This kind of case mostly concerns monopsony power, the lesser known cousin of monopoly power. The fighters say the U.F.C. is usually a monopsony, which is usually when there is usually one dominant buyer of a particular Great or service — in This kind of instance, the U.F.C. buying fighting services. So few monopsony cases reach trial of which each one is usually almost by definition precedent-setting.
“This kind of is usually an entirely novel case as far as I’m aware of,” said Marshall Steinbaum, an economics professor at the University of Utah. Most labor-related antitrust lawsuits concern things like anti-poaching agreements or disputes between companies, not workers suing employers. “There’s no generally accepted precedent about what constitutes damages arising by labor market monopsony,” Steinbaum said.
This kind of case could also hinge on the definition of damages. Rather than look at an individual fighter along with also argue of which illegal conduct by the U.F.C. suppressed his or her wages, the economic experts for the plaintiffs looked at the entire group of fighters along with also said the U.F.C.’s conduct suppressed their overall share of U.F.C. revenue.
While wage share is usually commonly used in professional sports, the U.F.C. argues This kind of is usually because unions representing athletes choose to bargain based on of which, not because there is usually any legal right to a specific share of wages. As the U.F.C. has grown, so has fighter income, the company’s lawyers say, showing of which fighters have benefited by the company’s conduct. If the judge allows the plaintiffs to make a wage share argument, of which will open the floodgates to class-action lawsuits across the country on This kind of basis, they warn.
“Whether inside sports industry or in various other industries, the courts — with Great reason — are not inside practice of telling market participants what percentage of revenue they must assign to compensation,” William A. Isaacson, a partner at Paul, Weiss along with also the lead counsel for the U.F.C., wrote in an email. He added of which doing so would certainly “serve as a harmful disincentive to ingenuity, risk-taking, along with also investment” along with also of which former fighters being unhappy with their compensation “does not equate to an antitrust violation nor is usually of which sufficient to demonstrate antitrust injury.”

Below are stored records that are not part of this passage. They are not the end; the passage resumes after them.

Definition run (evs : list event) (st : state) : state :=
  fold_left step evs st.

(** What both components hold is a video, and [App] holds no other file
    than the panel, and none in webcam mode. *)
Definition consistent (st : state) : Prop :=
  let (app, up) := st in
  (VideoUpload.selectedFile up = None
   \/ VideoUpload.isVideo fileType (VideoUpload.selectedFile up) = true)
  /\ (App.selectedVideo app = None
      \/ App.selectedVideo app = VideoUpload.selectedFile up)
  /\ (App.inputMode app = "webcam" -> App.selectedVideo app = None).

End Host.

End Shell.

(** The camera panel inside [App]: a run of [captureAndDetect] that calls
    [onEmotionDetected] reaches [handleEmotionDetected]. *)
Module Camera.

Record tick : Type := {
  webcam : bool;
  imageSrc : option string;
  reply : Api.reply
}.

Definition state : Type := (App.State * CameraPanel.State)%type.

Definition step (st : state) (t : tick) : state :=
  let (app, cam) := st in
  let (cam', told) :=
    CameraPanel.captureAndDetect (webcam t) (imageSrc t) (reply t) cam in
  (match told with
   | Some e => App.handleEmotionDetected e app
   | None => app
   end, cam').

Definition run (ts : list tick) (st : state) : state := fold_left step ts st.

End Camera.

(** The chat panel under its events: typing (the input is disabled while a
    request is pending), sending with the emotion current at that time, and
    the end of the pending request. *)
Module Dialogue.

Inductive event : Type :=
| Typed (v : string)
| Sent (currentEmotion : string)
| Answered (r : Api.Chat.reply).

Definition step (st : ChatPanel.State) (ev : event) : ChatPanel.State :=
  match ev with
  | Typed v =>
      if ChatPanel.isLoading st then st else ChatPanel.setInputValue v st
  | Sent e =>
      match ChatPanel.submit e st with
      | Some (st', _) => st'
      | None => st
      end
  | Answered r =>
      if ChatPanel.isLoading st then ChatPanel.receive r st else st
  end.

Definition run (evs : list event) (st : ChatPanel.State) : ChatPanel.State :=
  fold_left step evs st.

(** Questions and answers take turns: every message of the user is followed
    by one of the assistant, but for the last one while its request is
    pending. *)
Fixpoint turns (roles : list string) (pending : bool) : bool :=
  match roles with
  | [] => negb pending
  | r :: roles' =>
      String.eqb r "user"
      && match roles' with
         | [] => pending
         | a :: roles'' => String.eqb a "assistant" && turns roles'' pending
         end
  end.

Definition conversation (st : ChatPanel.State) : bool :=
  match ChatPanel.messages st with
  | [] => false
  | m :: ms =>
      String.eqb (ChatPanel.role m) "assistant"
      && turns (map ChatPanel.role ms) (ChatPanel.isLoading st)
  end.

End Dialogue.

(** ** Further readings *)

(** White space only. *)
Fixpoint blank (s : string) : bool :=
  match s with
  | "" => true
  | String c r => JS.isWhiteSpace c && blank r
  end.

Definition firstChar (s : string) : option ascii :=
  match s with
  | "" => None
  | String c _ => Some c
  end.

Fixpoint lastChar (s : string) : option ascii :=
  match s with
  | "" => None
  | String c "" => Some c
  | String _ r => lastChar r
  end.

(** Neither empty nor bordered by white space. *)
Definition trimmed (s : string) : Prop :=
  (exists c, firstChar s = Some c /\ JS.isWhiteSpace c = false)
  /\ (exists c, lastChar s = Some c /\ JS.isWhiteSpace c = false).

(** The number of occurrences of a character. *)
Fixpoint occ (c : ascii) (s : string) : nat :=
  match s with
  | "" => 0
  | String a r => (if Ascii.eqb a c then 1 else 0) + occ c r
  end.

Definition comma : ascii := ","%char.

Definition lineFeed : ascii := ascii_of_nat 10.

(** Commas and line feeds. *)
Definition separator (c : ascii) : Prop := c = comma \/ c = lineFeed.

(** The text of a row of the table. *)
Definition rowText (N : Q -> string) (L : Z -> string) (e : HistoryEntry)
  : string :=
  App.join "," (map App.cell_text (App.row N L e)).

(** Timestamps never decrease along the history. *)
Definition chronological (h : list HistoryEntry) : Prop :=
  StronglySorted (fun a b => (timestamp a <= timestamp b)%Z) h.

(** A number between 0 and 1. *)
Definition inUnit (x : JS.number) : bool :=
  match x with
  | JS.Fin q => Qle_bool 0 q && Qle_bool q 1
  | _ => false
  end.

(** Every score of every observation lies between 0 and 1. *)
Definition unitScores (h : list HistoryEntry) : bool :=
  forallb (fun e => forallb (fun kv => inUnit (snd kv)) (emotions e)) h.

(** A number between 0 and 100. *)
Definition percent100 (x : JS.number) : Prop :=
  exists q, x = JS.Fin q /\ 0 <= q <= 100.

Module Fixture.

(** The types of two files. *)
Definition fileType (f : string) : string :=
  if String.eqb f "clip.mp4" then "video/mp4" else "application/pdf".

(** A locale that prints a date with a comma, as en-US does. *)
Definition enUS (t : Z) : string := "11/5/2023, 4:00:00 PM".

Definition unitEntry : HistoryEntry :=
  {| timestamp := 1000;
     emotion := "happy";
     confidence := JS.Fin 1;
     emotions := [("happy", JS.Fin 1); ("sad", JS.Fin 0)] |}.

End Fixture.

(** ** Rounding to the nearest double *)

(** [JS.round] against the definition of the format: a finite result is a
    double ([round_binary64]) and no double is nearer to the number
    ([round_nearest]); the result is infinite from half way between the
    largest double and [2^1024] on ([round_overflow]); the error is at most
    half a unit in the last place ([round_error]). *)

Lemma nearest_even_floor (r : Q) :
  JS.nearest_even r = Qfloor r
  \/ (JS.nearest_even r = Qfloor r + 1)%Z
     /\ 1 # 2 <= r - inject_Z (Qfloor r).
Proof.
  unfold JS.nearest_even.
  destruct (Qcompare_spec (r - inject_Z (Qfloor r)) (1 # 2)) as [E|E|E].
  - destruct (Z.even (Qfloor r)); [now left|]. right.
    split; [reflexivity|]. rewrite E. lra.
  - now left.
  - right. split; [reflexivity | lra].
Qed.

Lemma nearest_even_near (r : Q) :
  Qabs (inject_Z (JS.nearest_even r) - r) <= 1 # 2.
Proof.
  pose proof (Qfloor_le r) as L. pose proof (Qlt_floor r) as U.
  rewrite inject_Z_plus in U. change (inject_Z 1) with 1 in U.
  apply Qabs_Qle_condition. unfold JS.nearest_even.
  destruct (Qcompare_spec (r - inject_Z (Qfloor r)) (1 # 2)) as [E|E|E].
  - destruct (Z.even (Qfloor r)).
    + lra.
    + rewrite inject_Z_plus. change (inject_Z 1) with 1. lra.
  - lra.
  - rewrite inject_Z_plus. change (inject_Z 1) with 1. lra.
Qed.

Lemma nearest_even_le (r : Q) (M : Z) :
  r <= inject_Z M -> (JS.nearest_even r <= M)%Z.
Proof.
  intros H. pose proof (Qfloor_le r) as L.
  destruct (nearest_even_floor r) as [->|[-> F]].
  - rewrite Zle_Qle. lra.
  - assert (S : inject_Z (Qfloor r) < inject_Z M) by lra.
    rewrite <- Zlt_Qlt in S. lia.
Qed.

Lemma nearest_even_nonneg (r : Q) : 0 <= r -> (0 <= JS.nearest_even r)%Z.
Proof.
  intros H. pose proof (Qfloor_resp_le 0 r H) as F.
  change (Qfloor 0) with 0%Z in F.
  destruct (nearest_even_floor r) as [->|[-> _]]; lia.
Qed.

Lemma nearest_even_Qeq (r r' : Q) :
  r == r' -> JS.nearest_even r = JS.nearest_even r'.
Proof.
  intros H. unfold JS.nearest_even.
  assert (F : Qfloor r = Qfloor r') by now apply Qfloor_comp.
  rewrite F.
  assert (C : (r - inject_Z (Qfloor r') ?= 1 # 2)%Q
              = (r' - inject_Z (Qfloor r') ?= 1 # 2)%Q).
  { apply Qcompare_comp; [now rewrite H | reflexivity]. }
  now rewrite C.
Qed.

Lemma nearest_even_Z (k : Z) : JS.nearest_even (inject_Z k) = k.
Proof.
  destruct (nearest_even_floor (inject_Z k)) as [->|[_ F]].
  - apply Qfloor_Z.
  - rewrite Qfloor_Z in F. lra.
Qed.

Lemma pow2_pos (k : Z) : 0 < 2 ^ k.
Proof. apply Qpower_0_lt. reflexivity. Qed.

Lemma pow2_Z (k : Z) : (0 <= k)%Z -> inject_Z (2 ^ k) == 2 ^ k.
Proof. intros H. now rewrite Zpower_Qpower. Qed.

Lemma pow2_le (j k : Z) : (j <= k)%Z -> 2 ^ j <= 2 ^ k.
Proof. intros H. apply Qpower_le_compat_l; [exact H | discriminate]. Qed.

Lemma pow2_plus (j k : Z) : 2 ^ (j + k) == 2 ^ j * 2 ^ k.
Proof. apply Qpower_plus. discriminate. Qed.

various other lawyers disagree. Hiba Hafiz, a professor at Boston College Law School who worked for the plaintiffs earlier inside case, said the U.F.C.’s suggestion of which wage share is usually novel was simply “a litigation strategy.”
Sports labor markets are different by most various other labor markets, she said. In sports, “a direct relationship can be measured between athlete performance along with also revenue generated by the sports organization,” said Hafiz, generating wage share an appropriate metric. of which isn’t the case with, say, Subway sandwich makers or computer programmers. While their labor has value, of which is usually almost impossible to tie directly to a company’s overall revenue.